Consequently, the groove 3 and the second material 31 should be located on the inner circumferential peripheral surface of the bearing component part at least at the raceway of the outer ring. Further, the location of the portions 21 and 22 is essential since it allows a sheet metal strip (not shown) to be welded to the bearing component part 1 and to create a closed space for the groove 3. The sheet metal strip is needed for the diffusion welding process, preferably made by Hot Isostatic Pressing (HIP), and leads to a simplified and efficient process for obtaining the bearing component 10. Figure 3 and figure 4 represent embodiments of the process according to the invention. Referring now to figure 3, in step A a cross section of a bearing component part 1 is shown. The bearing component part 1 is in this embodiment a bearing component part 1 as shown in figure 1 , comprising a circumferential peripheral surface 2, a groove 3, a first and second portion 21 and 22, and a bore 4. In step B a sheet metal strip 5 is welded onto the bearing component part 1. The strip 5 is welded onto the bearing component part 1 via the first and second portions 21 and 22 which are located on opposite sides of the groove 3. The sheet metal strip 5 may be an elongated strip which is bended into a ring shape corresponding to the ring shape of the bearing component part 1 . In an

embodiment, the sheet metal strip 5 may also before it is welded onto the bearing component part 1 be in the form of a ring and subsequently be welded onto the bearing component part 1. The sheet metal strip 1 covers the groove 3 and thereby creates a hermetically closed space. This is an efficient method to create the closed space which is necessary for the diffusion welding step. Subsequently, before or simultaneously as the strip 5 is welded onto the bearing component part 1 , the closed space is filled with a second material 31 , which in this

embodiment is a metallic powder material. If the metallic powder material 31 is filled into the closed space after the sheet metal strip 5 is attached to the bearing component part 1 it may be filled via at least one bore (not shown) in the bearing component part 1 and/or in the sheet metal strip 5. This bore should preferably be sealed and closed after the filling to not disturb the subsequent diffusion welding step. When the material 31 has been filled into the closed space it is diffusion welded and thereby tightly bonded to the bearing component part. The diffusion welding can for instance be made by hot isostatic pressing (HIP), which is an efficient method to bond the material 31 to the bearing component part 1 . Further in this embodiment of the process, a subsequent step D is performed by removing the sheet metal strip 5 from the bearing component 10. The removal can be made by e.g. cutting or grinding and further the removal may include a final grinding step for the surface 32, which a raceway surface of the inner ring 10. Figure 4 shows a flow diagram of the process as described for figure 3, including step A, B, C and D.
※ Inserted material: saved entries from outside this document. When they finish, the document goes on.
(** The sidecar round trip: decoding the serialised bytes of a well-formed
    filter gives the filter back, without reading outside the buffer. *)
Lemma bloom_roundtrip (f : BloomFilter) :
  bloom_wf f -> bloom_from_bytes (bloom_to_bytes f) = Some (Some f).
Proof.
  intros [(q & Hq & Hn) Hh Hw Hu]. unfold bloom_from_bytes, bloom_to_bytes.
  set (body := List.flat_map (to_le 8) (bits f)).
  assert (Hpow : 2 ^ q <= 2 ^ 63) by (apply Z.pow_le_mono_r; lia).
  assert (0 < 2 ^ q) by (apply Z.pow_pos_nonneg; lia).
  assert (Hlen : blen (BLOOM_MAGIC ++ to_le 8 (num_bits f) ++ to_le 4 (num_hashes f) ++ body) =
                 16 + num_bits f / 64 * 8).
  { unfold body. rewrite !blen_app, !blen_to_le, blen_words, Hw. change (blen BLOOM_MAGIC) with 4. lia. }
  rewrite Hlen. assert (0 <= num_bits f / 64) by (apply Z.div_pos; lia).
  rewrite (proj2 (Z.ltb_ge _ _)) by lia.
  change (take 4 (BLOOM_MAGIC ++ to_le 8 (num_bits f) ++ to_le 4 (num_hashes f) ++ body)) with BLOOM_MAGIC.
  rewrite bool_decide_true by done. cbn [negb].
  rewrite (slice_app BLOOM_MAGIC (to_le 8 (num_bits f)) _ 4 12) by done. cbn [mbind option_bind].
  assert (Hs : slice (BLOOM_MAGIC ++ to_le 8 (num_bits f) ++ to_le 4 (num_hashes f) ++ body) 12 16 =
               Some (to_le 4 (num_hashes f))).
  { rewrite (app_assoc BLOOM_MAGIC). apply slice_app; by rewrite blen_app, !blen_to_le. }
  rewrite Hs. cbn [mbind option_bind].
  rewrite from_le_to_le8 by (unfold is_u64, u64_max; lia).
  rewrite from_le_to_le4 by (unfold is_u32, u32_max; lia).
  rewrite Z.eqb_refl. cbn [negb]. rewrite <- Hw, Nat2Z.id.
  replace (BLOOM_MAGIC ++ to_le 8 (num_bits f) ++ to_le 4 (num_hashes f) ++ body)
    with ((BLOOM_MAGIC ++ to_le 8 (num_bits f) ++ to_le 4 (num_hashes f)) ++ body) by (by rewrite <- !app_assoc).
  pose proof (read_words_ok (BLOOM_MAGIC ++ to_le 8 (num_bits f) ++ to_le 4 (num_hashes f)) (bits f) Hu) as Hr.
  rewrite !blen_app, !blen_to_le in Hr. change (blen BLOOM_MAGIC + (Z.of_nat 8 + Z.of_nat 4)) with 16 in Hr.
  unfold body. rewrite Hr. simpl. by destruct f.
Qed.

(** A filter file cut short is rejected. *)
Lemma bloom_torn (f : BloomFilter) b :
  bloom_wf f -> b `prefix_of` bloom_to_bytes f -> blen b < blen (bloom_to_bytes f) -> bloom_from_bytes b = Some None.
Proof.
  intros [(q & Hq & Hn) Hh Hw Hu] Hb Hlt. unfold bloom_from_bytes. destruct (Z.ltb_spec (blen b) 16); [done|].
  assert (Hs : forall i j, j <= 16 -> slice b i j = slice (bloom_to_bytes f) i j)
    by (intros i j Hj; destruct (slice_prefix b _ i j Hb) as [->|[? _]]; [done|lia]).
  assert (Ht : take 4 b = BLOOM_MAGIC).
  { destruct Hb as [g Hg]. transitivity (take 4 (bloom_to_bytes f)); [|done].
    rewrite Hg, take_app_le; [done|]. unfold blen in *. lia. }
  rewrite Ht, bool_decide_true by done. cbn [negb]. rewrite !Hs by lia. unfold bloom_to_bytes in Hlt |- *.
  set (body := List.flat_map (to_le 8) (bits f)) in *.
  rewrite (slice_app BLOOM_MAGIC (to_le 8 (num_bits f)) _ 4 12) by done. cbn [mbind option_bind].
  assert (E : slice (BLOOM_MAGIC ++ to_le 8 (num_bits f) ++ to_le 4 (num_hashes f) ++ body) 12 16 = Some (to_le 4 (num_hashes f)))
    by (rewrite (app_assoc BLOOM_MAGIC); apply slice_app; by rewrite blen_app, !blen_to_le).
  rewrite E. cbn [mbind option_bind]. assert (Hpow : 2 ^ q <= 2 ^ 63) by (apply Z.pow_le_mono_r; lia).
  assert (0 < 2 ^ q) by (apply Z.pow_pos_nonneg; lia).
  rewrite from_le_to_le8 by (unfold is_u64, u64_max; lia).
  unfold body in Hlt. rewrite !blen_app, !blen_to_le, blen_words, Hw in Hlt. change (blen BLOOM_MAGIC) with 4 in Hlt.
  by rewrite (proj2 (Z.eqb_neq _ _)) by lia.
Qed.

(** ** Witnesses and finding *)

Lemma bloom_no_false_negatives_witness :
  exists f', bloom_insert_all (bloom_new 128 7) [[x61]; [x62]] = Some f' /\ bloom_contains f' [x61] = Some true.
Proof.
  destruct (bloom_no_false_negatives (bloom_new 128 7) [[x61]; [x62]]) as (f' & H1 & _ & H2).
  - apply bloom_new_wf. lia.
  - exists f'. split; [exact H1|]. apply H2. left. reflexivity.
Defined.

(** A sidecar whose bit count is not a power of two is accepted, and a probe then
    indexes past the word array. *)
Definition bad_sidecar : bytes := BLOOM_MAGIC ++ to_le 8 96 ++ to_le 4 7 ++ to_le 8 u64_max.

Lemma bad_sidecar_out_of_bounds :
  exists f, bloom_from_bytes bad_sidecar = Some (Some f) /\ bloom_contains f [x62] = None.
Proof. exists (mkBloom 96 7 [u64_max]). split; vm_compute; reflexivity. Qed.

(** A filter file of the right length whose words were never written, as a crash
    may leave it, is accepted: it has no key at all. *)
Definition zeroed_sidecar : bytes := BLOOM_MAGIC ++ to_le 8 128 ++ to_le 4 7 ++ replicate 16 x00.

Lemma zeroed_sidecar_accepted :
  exists f, bloom_from_bytes zeroed_sidecar = Some (Some f) /\ bloom_contains f [x61] = Some false.
Proof. exists (mkBloom 128 7 [0; 0]). split; vm_compute; reflexivity. Qed.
Figure 5 is an illustration to show how several bearing components 10 according to the invention can be made in an efficient manner. A bearing component part 1 is shown comprising two grooves 3 located on the outer peripheral surface of the bearing component part 1. In addition, a bore 4 is present extending through the bearing component part 1. In the grooves 3, a second material 31 is present. The second material 31 has been subjected to a diffusion welding process, wherein a sheet metal strip (not shown) created a closed space for the second material 31 during the process. The sheet metal strip was fixed to the bearing component part 1 via the first and second portions 21 and 22 which are located on the circumferential peripheral surface 2. Further portions may be present on the bearing component part 1 , for instance there may be welding portions between the two grooves 3 and 3 on the circumferential peripheral surface 2. After the diffusion welding step, the bearing component part may be divided into two bearing components 10 and 10, as seen in the figure by the line 6. This is an efficient method to manufacture several bearing components.